Background

Graft survival in renal transplant patients has improved steadily over the last decades as a result of improved immunosuppressive therapies. Immunosupressive regimens continue to have side effects which patients find burdensome and which may lead to sub-therapeutic dosing and non-compliance by the patient.

Specifically, upper and lower gastrointestinal (GI) side effects such as reflux, diarrhea, and constipation are frequent occurrences with these medications. While the effects are understood on a clinical level, little is known about the patient perspective. Some evidence suggests that patients on different immunosuppressant regimens may feel less bothered by GI side effects or report better health-related quality of life (HRQL)[1]. Therefore patient reports of these GI complications and HRQL are important. Like any clinical measure, patient-reported outcomes must be valid and reliable.

The Gastrointestinal Symptom Rating Scale (GSRS) and the Gastrointestinal Quality of Life Index (GIQLI) are two patient reported outcomes instruments with demonstrated reliability and validity for use among renal transplant populations[2, 3]. However, the study population did not include South American participants. Additionally test-retest reliability was not able to be assessed in the original study. The objective of this study was to evaluate the psychometric characteristics (reliability and validity) of the GSRS and GIQLI in South American patients who have had a renal transplant.

Methods

Study population

Data from the PROGIS study, Measurement of Patient Reported Outcomes in Renal Transplant Patients with and without Gastrointestinal Symptoms (PROGIS)[1] were used for this validation study. PROGIS was a longitudinal, observational study of patients post renal transplant designed to assess the impact of GI symptoms on symptom severity and HRQL and changes in these patient-reported outcomes (PROs) that occur as a result of conversion from mycophenolate mofetil (MMF) to an enteric-coated formulation of mycophenolate sodium (EC-MPS) (myfortic®). PROGIS was conducted in twenty-seven clinical sites in six countries, with a total per-protocol population of 278 patients: 177 post-transplant patients who were experiencing GI complaints and were eligible to convert to EC-MPS and 101 post-transplant patients who were not experiencing GI complaints remained on MMF. Participants were evaluated at Baseline again at 4–6 weeks. Additional details and results of the PROGIS study can be found in Chan[1]. This validation study utilized data from five sites in Argentina and Chile only.

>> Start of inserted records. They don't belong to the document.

(* ===== verification/FdLock.v ===== *)
(** * Use, closing and release of a descriptor (src/src/nSocket/nstack/nstack_socket.h, nstack_socket.c, nstack.c)

    Each descriptor has a reference counter, a spin lock and a status.  The threads of a process run the calls of the socket interface as sequences of
    accesses to these; between two accesses any other thread can run.  What an operation does with the stacks while it holds its reference is the
    one step [UseWork] or [CtlWork]; what [release_fd] frees is the step [RelFree].  The kernel hands out a descriptor number only when it is free. *)
From S2P Require Import Prelude.

Inductive FD_STATUS := FD_CLOSE | FD_OPEN | FD_CLOSING.
#[global] Instance FD_STATUS_eq : EqDecision FD_STATUS.
Proof. solve_decision. Defined.

(** [kernel_fd]: the kernel has the descriptor number in use. *)
Record nstack_fd_local_lock_info_t := mk_fdl { fd_ref : Z; close_lock : bool; fd_status : FD_STATUS; kernel_fd : bool }.

Definition set_ref (v : Z) (l : nstack_fd_local_lock_info_t) := mk_fdl v (close_lock l) (fd_status l) (kernel_fd l).
Definition set_lock (v : bool) (l : nstack_fd_local_lock_info_t) := mk_fdl (fd_ref l) v (fd_status l) (kernel_fd l).
Definition set_status (v : FD_STATUS) (l : nstack_fd_local_lock_info_t) := mk_fdl (fd_ref l) (close_lock l) v (kernel_fd l).
Definition set_kernel (v : bool) (l : nstack_fd_local_lock_info_t) := mk_fdl (fd_ref l) (close_lock l) (fd_status l) v.

(** Where a thread is. *)
Inductive pc :=
  | Idle
  | UseCheck | UseInc | UseTest | UseWork | UseDec
  | CtlInc | CtlLock | CtlValid | CtlTest | CtlWork (valid : bool) | CtlUnlock | CtlDec
  | CloseCheck | CloseLock | CloseTest | CloseSet | CloseUnlock | CloseDec | CloseFail
  | OpenSocket | OpenLock | OpenInc | OpenSet | OpenUnlock
  | RelLock | RelTest | RelSet | RelFree | RelRef | RelReinit | RelStatus | RelKernel | RelUnlock | RelSkip.
#[global] Instance pc_eq : EqDecision pc.
Proof. solve_decision. Defined.

Abbreviation fdl := nstack_fd_local_lock_info_t.

(** [nstack_getValidInf]. *)
Definition valid_inf (l : fdl) : bool := bool_decide (fd_status l = FD_OPEN).

(** [common_mem_spinlock_lock]: goes on once the lock is free. *)
Definition spin_lock (l : fdl) (p : pc) : option (fdl * pc) := if close_lock l then None else Some (set_lock true l, p).
Definition spin_unlock (l : fdl) (p : pc) : option (fdl * pc) := Some (set_lock false l, p).

(** [atomic_dec] and the call of [release_fd] when the counter becomes 0. *)
Definition dec_release (l : fdl) : option (fdl * pc) :=
  let r := fd_ref l - 1 in Some (set_ref r l, if r =? 0 then RelLock else Idle).

(** An operation between [LOCK_BASE], [LOCK_SEND], [LOCK_EPOLL], ... and the corresponding unlock. *)
Definition use_step (l : fdl) (p : pc) : option (fdl * pc) :=
  match p with
  | UseCheck => Some (l, if valid_inf l then UseInc else Idle)
  | UseInc => Some (set_ref (fd_ref l + 1) l, UseTest)
  | UseTest => Some (l, if bool_decide (fd_status l ≠ FD_OPEN) then UseDec else UseWork)
  | UseWork => Some (l, UseDec)
  | UseDec => dec_release l
  | _ => None
  end.

(** [LOCK_EPOLL_CTRL], the operation, [UNLOCK_EPOLL_CTRL]: a descriptor that is not valid is passed on to the operation. *)
Definition ctl_step (l : fdl) (p : pc) : option (fdl * pc) :=
  match p with
  | CtlInc => Some (set_ref (fd_ref l + 1) l, CtlLock)
  | CtlLock => spin_lock l CtlValid
  | CtlValid => Some (l, if valid_inf l then CtlTest else CtlWork false)
  | CtlTest => Some (l, if bool_decide (fd_status l ≠ FD_OPEN) then CtlUnlock else CtlWork true)
  | CtlWork _ => Some (l, CtlUnlock)
  | CtlUnlock => spin_unlock l CtlDec
  | CtlDec => dec_release l
  | _ => None
  end.

(** [nstack_close] of a valid descriptor. *)
Definition close_step (l : fdl) (p : pc) : option (fdl * pc) :=
  match p with
  | CloseCheck => Some (l, if valid_inf l then CloseLock else Idle)
  | CloseLock => spin_lock l CloseTest
  | CloseTest => Some (l, if bool_decide (fd_status l ≠ FD_OPEN) then CloseFail else CloseSet)
  | CloseSet => Some (set_status FD_CLOSING l, CloseUnlock)
  | CloseUnlock => spin_unlock l CloseDec
  | CloseDec => let r := fd_ref l - 1 in Some (set_ref r l, if 0 <? r then Idle else RelLock)
  | CloseFail => spin_unlock l Idle
  | _ => None
  end.

(** [nstack_socket], [nstack_epoll_create]: a new descriptor from the kernel, then [set_fd_status (FD_OPEN)] under the lock. *)
Definition open_step (l : fdl) (p : pc) : option (fdl * pc) :=
  match p with
  | OpenSocket => if kernel_fd l then None else Some (set_kernel true l, OpenLock)
  | OpenLock => spin_lock l OpenInc
  | OpenInc => Some (set_ref (fd_ref l + 1) l, OpenSet)
  | OpenSet => Some (set_status FD_OPEN l, OpenUnlock)
  | OpenUnlock => spin_unlock l Idle
  | _ => None
  end.

(** [release_fd] with [nstack_fd_free_with_kernel] and [nstack_reset_fd_local_lock_info]. *)
Definition release_step (l : fdl) (p : pc) : option (fdl * pc) :=
  match p with
  | RelLock => spin_lock l RelTest
  | RelTest => Some (l, if bool_decide (fd_status l ≠ FD_CLOSING) || (0 <? fd_ref l) then RelSkip else RelSet)
  | RelSet => Some (set_status FD_CLOSE l, RelFree)
  | RelFree => Some (l, RelRef)
  | RelRef => Some (set_ref 0 l, RelReinit)
  | RelReinit => Some (set_lock false l, RelStatus)
  | RelStatus => Some (set_status FD_CLOSE l, RelKernel)
  | RelKernel => Some (set_kernel false l, RelUnlock)
  | RelUnlock => spin_unlock l Idle
  | RelSkip => spin_unlock l Idle
  | _ => None
  end.

Definition thread_step (l : fdl) (p : pc) : option (fdl * pc) :=
  match p with
  | Idle => None
  | UseCheck | UseInc | UseTest | UseWork | UseDec => use_step l p
  | CtlInc | CtlLock | CtlValid | CtlTest | CtlWork _ | CtlUnlock | CtlDec => ctl_step l p
  | CloseCheck | CloseLock | CloseTest | CloseSet | CloseUnlock | CloseDec | CloseFail => close_step l p
  | OpenSocket | OpenLock | OpenInc | OpenSet | OpenUnlock => open_step l p
  | RelLock | RelTest | RelSet | RelFree | RelRef | RelReinit | RelStatus | RelKernel | RelUnlock | RelSkip => release_step l p
  end.

(** ** Threads *)

Inductive call := CallUse | CallCtl | CallClose | CallOpen.
Definition entry (c : call) : pc := match c with CallUse => UseCheck | CallCtl => CtlInc | CallClose => CloseCheck | CallOpen => OpenSocket end.

(** The scheduler lets an idle thread call a function, or a thread go one step further. *)
Inductive action := Start (i : nat) (c : call) | Go (i : nat).

Definition act (m : fdl * list pc) (a : action) : option (fdl * list pc) :=
  let '(l, ts) := m in
  match a with
  | Start i c => p ← ts !! i; if bool_decide (p = Idle) then Some (l, <[i := entry c]> ts) else None
  | Go i => p ← ts !! i; '(l, p) ← thread_step l p; Some (l, <[i := p]> ts)
  end.

Fixpoint exec (m : fdl * list pc) (acts : list action) : option (fdl * list pc) :=
  match acts with [] => Some m | a :: acts => m ← act m a; exec m acts end.

(** How often the descriptor is released in an execution. *)
Definition is_release (m : fdl * list pc) (a : action) : bool := match a with Go i => bool_decide (m.2 !! i = Some RelSet) | _ => false end.
Fixpoint releases (m : fdl * list pc) (acts : list action) : nat :=
  match acts with
  | [] => 0%nat
  | a :: acts => ((if is_release m a then 1 else 0) + match act m a with Some m => releases m acts | None => 0 end)%nat
  end.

Research was conducted according to the ICH Harmonized Tripartite Guidelines for Good Clinical Practice and in compliance with the ethical principles of the Helsinki Declaration. Appropriate Institutional Review Board/Ethics Committee approval was obtained at each center prior to study initiation. Patients were eligible for participation if they were at least 18 years of age; were willing to provide informed consent and adhere to study requirements; had received a renal transplant at least 1 month prior to the study enrollment; and had been on an immunosuppressive regimen including MMF for at least two weeks prior to enrollment. Patients were either eligible to convert to EC-MPS because of GI complaints or were not experiencing GI complaints and were stable on their current regimen. Patients were not eligible for participation if their current GI symptoms were not assumed or known to be caused by MMF; they had an episode of acute rejection less than 1 week prior to study enrollment; they were undergoing an acute medical intervention or hospitalization; they were a woman of child-bearing age not willing to use an effective means of birth control; they had a major psychiatric illness or other medical condition that might interfere with ability to complete the study; or they had received any investigational drug within 30 days prior to study enrollment.

Assessments

Patients who met study entry criteria and provided informed consent were either converted to EC-MPS at Visit 1 (Group 1) or remained on MMF (Group 2). Participants continued on the appropriate immunosuppressant regimen (i.e., EC-MPS or MMF plus other transplant medications) as dictated by good clinical practice. Site study staff provided basic demographic and clinical information. Participants completed three self-administered questionnaires in a private room at the clinic: the Gastrointestinal Symptom Rating Scale (GSRS), the Gastrointestinal Quality of Life Index (GIQLI) and the Psychological General Well-being Index (PGWB) at Baseline. At Visit 2 the participants completed the same questionnaires, with the addition of the Overall Treatment Effect (OTE) scale.

The GSRS [46] is a 15-item instrument designed to assess the symptoms associated with common GI disorders. It has 5 subscales (Reflux, Diarrhea, Constipation, Abdominal Pain, and Indigestion Syndrome). Subscale scores range from 1 to 7 and higher scores represent more discomfort. The Spanish for Argentina version of the questionnaire was utilized for this study. The minimal important difference (MID) is the smallest difference in the scores that is perceived as significant by the clinician or the patient[7]. The MID range in renal transplant recipients has been calculated as a range between 0.4 for diarrhea and 0.8 for reflux[1].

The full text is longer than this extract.